Robert Novy’s website says he “derives tremendous satisfaction” from helping elderly clients, but the New Jersey Attorney General’s Office says the lawyer, who also served on state commissions for the elderly, stole more than $1.2 million from them.
Prosecutors say his four victims included at least three octogenarians and at least two people with dementia or Alzheimer’s. Novy stole more than $500,000 from one elderly woman, according to prosecutors, funneling $300,000 into company accounts and writing himself a personal check for $250,000.
“While Novy held himself out as a leading legal advocate for the elderly, we allege that he corruptly used his reputation and his law license to prey on vulnerable seniors, taking control of their finances and stealing more than $1 million from their life savings.” New Jersey Attorney General Christopher Porrino said. “In his greed, Novy not only betrayed his oath as a lawyer to uphold the law, he betrayed all standards of decency.”
An 87-year-old woman also lost nearly $500,000 to Novy, according to prosecutors. “He claimed part of the money was attorneys’ fees and power of attorney fees, but he did not justify those huge fees,” prosecutors said.
Another 85-year-old woman allegedly lost $176,000 to Novy, who allegedly deposited $60,000 of her cash into his personal accounts using cashiers checks and another $117,000 to company accounts for “power of attorney fees.”
The fourth alleged victim, an 88-year-old woman suffering from dementia, was billed $78,000, a sum that was “not supported by any invoice or records showing justification.”
Novy’s wife, Catherine, declined to comment or provide the name of the attorney representing Novy.
A video posted to Novy’s website, however, touted him as a passionate elder care advocate who went far beyond the typical confines of elder law. He went so far as to arrange caretakers and pay bills for clients, the video said.
“Rob Novy is not only a great attorney, but he’s a very compassionate man, a man who spends the time with his clients to make sure they understand all the intricacies of what is involved,” Vito Nardelli, a former vice president of a local bank, said in the video testimonial.

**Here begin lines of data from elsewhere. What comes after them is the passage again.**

(** The batches of one shard, handed in one after the other with the same
    checkpointer. *)
Fixpoint run_batches (dd : dumpRecordProcessor) (c : Checkpointer_)
  (batches : list ProcessRecordsInput) : Outcome :=
  match batches with
  | [] => Returned dd (Some c)
  | input :: rest =>
      match ProcessRecords ml_accepts dd
              (mkInput (Records input) (CacheEntryTime input) (CacheExitTime input)
                       (MillisBehindLatest input) (Some c)) with
      | Returned dd' (Some c') => run_batches dd' c' rest
      | out => out
      end
  end.

End PipelineRuns.

(** The [Add] calls that index the entries [entries] written to the log from
    offset [first] on. *)
Definition index_calls (first : nat) (entries : list (bytes * Time)) : list (Z * Time) :=
  imap (fun i e => (Z.of_nat (first + i), snd e)) entries.

(** The positions of the non-empty batches. *)
Definition batch_positions (batches : list ProcessRecordsInput) : list (option string) :=
  last_position <$> filter (fun input => Records input ≠ []) batches.

(** The shards [ListActiveWorkers] reports for an owner. *)
Definition active_of (owner : string) (shards : list InMemoryCheckpointer.ShardStatus)
  : list InMemoryCheckpointer.ShardStatus :=
  filter (fun shard => InMemoryCheckpointer.Checkpoint_ shard ≠ InMemoryCheckpointer.ShardEnd
                       ∧ InMemoryCheckpointer.AssignedTo shard = owner) shards.
(** The ways [send_page] can go, by its result and the one event it adds
    to the log: the page is sent; or the deadline passes during the send;
    or the send is refused, and an exception is raised. *)
Definition page_run (target : chan) (i : nat) (r : res unit)
    (evs : list event) : Prop :=
  let send := SendFile target [] (page_file i) in
  (r = Ret tt /\ evs = [Called send (Returns tt)])
  \/ (r = Cancel /\ evs = [Pending send])
  \/ (exists e,
        r = Raise (if Log.is_rate_limit e then no_retry_after else e)
        /\ evs = [Called send (Raises e)]).

Definition convert_and_upload_pdf (b : pdf_bytes) (target : chan)
    (use_thread : bool) : M bool :=
  try_except
    (match b with
     | None => raise (exception "cannot open document")
     | Some pages =>
         upload_pages target use_thread (start_idx target use_thread) 1 pages ;;
         ret true
     end)
    (fun _ => ret false).

Section View.

(** [self.message] and [self.attachment] of the view *)
Variable m : message.
Variable a : attachment.

Definition safe_edit_processing_msg (content : text) : M unit :=
  try_except
    (sleep (1 # 2) ;;
     await w (EditStatus (Some content) KeepView))
    (fun _ => await w (Send (channel m) content)).

(** The three [except] clauses of [process_pdf]; [target] is the local
    variable of that name, [None] while it is not bound yet. *)
Definition on_error (use_thread : bool) (target : option chan) (e : exn)
  : M unit :=
  if isinstance e Forbidden then
    safe_edit_processing_msg [Lit "⚠️ Permission error: "; Val (str e)]
  else if isinstance e TimeoutError then
    safe_edit_processing_msg [Lit "❌ PDF processing timed out after 5 minutes."]
  else
    safe_edit_processing_msg [Lit "❌ Error processing PDF: "; Val (str e)] ;;
    match target with
    | Some t =>
        if use_thread && is_thread t then
          try_except (await w (DeleteThread t)) (fun _ => ret tt)
        else ret tt
    | None => ret tt
    end.

(** Lines 101-118: the target and the final message. *)
Definition resolve_target (use_thread : bool) : M (chan * option text) :=
  if use_thread then
    try_except
      (t <- ThreadCreator.create_thread_with_retry w pdf (channel m)
              (thread_name (filename a)) ;;
       match t with
       | None => ret (channel m, Some fallback_warning)
       | Some t => ret (t, Some [Mention t])
       end)
      (fun _ => ret (channel m, Some fallback_warning))
  else ret (channel m, None).

(** Lines 120-151: the first page of a new thread, the other pages,
    the final status and the deletion of the source message. *)
Definition deliver (use_thread : bool) (b : pdf_bytes) (target : chan)
    (final_message : option text) : M unit :=
  (if use_thread && is_thread target && chan_neb target (channel m) then
     if get_first_page b then await w (SendFile target [] "page_1.png")
     else ret tt
   else ret tt) ;;
  success <- wait_for (convert_and_upload_pdf b target use_thread) ;;
  (if success then ret tt
   else raise (value_error "Failed to convert/upload PDF")) ;;
  sleep (1 # 2) ;;
  try_except
    (match final_message with
     | Some t => await w (EditStatus (Some t) KeepView)
     | None => await w DeleteStatus
     end)
    (fun e =>
       if isinstance e NotFound then
         match final_message with
         | Some t => await w (Send (channel m) t)
         | None => ret tt
         end
       else raise e) ;;
  try_except (await w DeleteSource) (fun _ => ret tt).

Definition process_pdf (use_thread : bool) : M unit :=
  try_finally
    (try_then
       (await w (EditStatus (Some [Lit "Converting PDF to images..."]) NoView) ;;
        await w (ReadPdf a))
       (on_error use_thread None)
       (fun b =>
          try_then
            (resolve_target use_thread)
            (on_error use_thread (Some (channel m)))
            (fun '(target, final_message) =>
               try_except
                 (deliver use_thread b target final_message)
                 (on_error use_thread (Some target)))))
    (remove_processed_pdf (msg_id m)).
(** * Vault-CRM analysis scripts: prioritised fix reports

    A shallow embedding of two scripts of the repository,

    - [kimi-dev-system-debug.py]   (class [SystemDebugAnalyzer], [main]),
    - [kimi-dev-phase2-analyzer.py] (class [Phase2Analyzer]),

    and the properties of their scan / prioritise / report pipeline.

    Conventions of the embedding.

    - A Python [str] is a [string] (a sequence of bytes; a file's text is
      its UTF-8 encoding).  [str.lower], [str.title] and the regular
      expression class [\s] act on the ASCII range only, so the model
      covers source trees whose text is ASCII; other bytes are left
      untouched.
    - An issue is a Python [dict] with string keys and string values: a
      [gmap string string].  Subscripting a missing key raises [KeyError].
    - Exceptions are values of [exn]; a computation that may raise returns
      a [result].
    - The operating system is an explicit argument: a [FileSystem] gives
      the answers of [os.path.exists], [open(...).read()], [os.walk],
      [Path.stat] and of opening a file for writing; the wall clock is an
      argument of the functions that read it.
    - Methods of [SystemDebugAnalyzer] thread the object ([self]) through
      every call, so that what persists between two calls is visible.
    - Console output is not part of any returned value and is recorded
      only for [main]. *)

From Stdlib Require Import ZArith List String Ascii Bool Lia DecimalString Sorted.
From stdpp Require Import base gmap strings list.

Local Open Scope string_scope.
Local Open Scope list_scope.

(** ** Python strings *)

Module PyStr.

Definition nl : string := String (ascii_of_nat 10) "".
(** The double quote character *)
Definition dq : string := String (ascii_of_nat 34) "".

(** [sub in s] *)
Fixpoint contains (sub s : string) : bool :=
  String.prefix sub s ||
  match s with
  | "" => false
  | String _ s' => contains sub s'
  end.

(** [s.endswith(suffix)] *)
Fixpoint endswith (s suffix : string) : bool :=
  String.eqb s suffix ||
  match s with
  | "" => false
  | String _ s' => endswith s' suffix
  end.

Definition is_upper (c : ascii) : bool :=
  (65 <=? nat_of_ascii c)%nat && (nat_of_ascii c <=? 90)%nat.
Definition is_lower (c : ascii) : bool :=
  (97 <=? nat_of_ascii c)%nat && (nat_of_ascii c <=? 122)%nat.
Definition to_lower (c : ascii) : ascii :=
  if is_upper c then ascii_of_nat (nat_of_ascii c + 32) else c.
Definition to_upper (c : ascii) : ascii :=
  if is_lower c then ascii_of_nat (nat_of_ascii c - 32) else c.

He was also appointed to state commissions on Alzheimer’s and aging, according to the video. (The New Jersey Division of Aging Services did not return a request for comment.)
And New Jersey resident Carl Koyi wrote an impassioned post supporting Novy after the charges were announced, noting that he had “done more for this county and hospitals than you can imagine.”
“If I know him. he’s going to straighten all this out, He will rise above it. and it’s only going to make him stronger,” Koyi wrote. “Robert novy is the best citizen in Ocean County. that I know, and I know a lot of people.”
But a judge decided to err on the side of caution. Novy’s bail was set at $500,000, and a court froze $3.5 million in assets held by Novy and the firm. If convicted, Novy faces up to 20 years in prison and a fine of up to $500,000.
His attorney, Gerald Krovatin, did not respond to a request for comment.